New food strategy will not include a tax on sugar

13 June 2022
1 min read

Following a report by Henry Dimbleby, co-founder of the Leon restaurant chain, the government has received recommendations on the state of the countries food systems.

The report stresses the reliance on sugar and salt within many of the processed foods the public consumes. One potential reason that the report gives for this is that, on average, highly processed foods are three times cheaper per calorie than healthier foods.

However, consuming these highly processed foods can have a negative effect on general health. The report states, "Poor diet contributes to an estimated 64,000 deaths every year in England. More than half of over-45s are living with diet-related health conditions."

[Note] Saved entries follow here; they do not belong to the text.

(** * traad: the rope interface and the server entry point

    A shallow embedding of [traad/rope_interface.py] and [traad/server.py].
    Python values are modelled as the code uses them: [str] as [string],
    [int] as [Z], lists as [list] with Python's subscript rule written out,
    exceptions as an explicit result type, and the mutable project the
    interface owns as a state that every method threads through. *)

From Stdlib Require Import ZArith Ascii String.
From stdpp Require Import base tactics option list strings gmap.

(** ** Python values, exceptions and list subscripts *)

Module Py.

(** The exception classes that the modelled code can raise or let pass. *)
Inductive exn : Type :=
| IndexError
| KeyError
| ValueError
| SystemExit (code : Z)
| ResourceNotFoundError
| EngineError (msg : string).

Inductive result (A : Type) : Type :=
| Ok (a : A)
| Raise (e : exn).
Arguments Ok {A} a.
Arguments Raise {A} e.

(** [isinstance(e, Exception)]: of the classes above only [SystemExit]
    derives from [BaseException] directly. *)
Definition is_exception (e : exn) : bool :=
  match e with SystemExit _ => false | _ => true end.

(** [seq[idx]] on a Python list: a negative subscript counts from the
    end, and a subscript outside [-len, len) raises [IndexError]. *)
Definition norm_index (len : nat) (idx : Z) : option nat :=
  if (0 <=? idx)%Z then
    if (idx <? Z.of_nat len)%Z then Some (Z.to_nat idx) else None
  else
    if (0 <=? idx + Z.of_nat len)%Z
    then Some (Z.to_nat (idx + Z.of_nat len)) else None.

The role of sugar in tooth decay is well documented and accepted. Henry’s report reinforces this link by providing data suggesting that children of five years old are three times more likely to experience tooth decay in low-income households due to these foods.

As a result, Henry’s report recommends a reformulation tax on sugar and salt. However, the government is reluctant to implement the tax due to the cost of living.

In response to the suggested tax, BBC News contacted Boris Johnson. His response confirmed he “was not attracted to extra taxes on hard-working people.”

The prime minister also added that the report would be studied for future proposals over the next six months. Until then, the government has decided to focus on extending free school meals and increasing spending on other schemes to improve the diet of lower income families.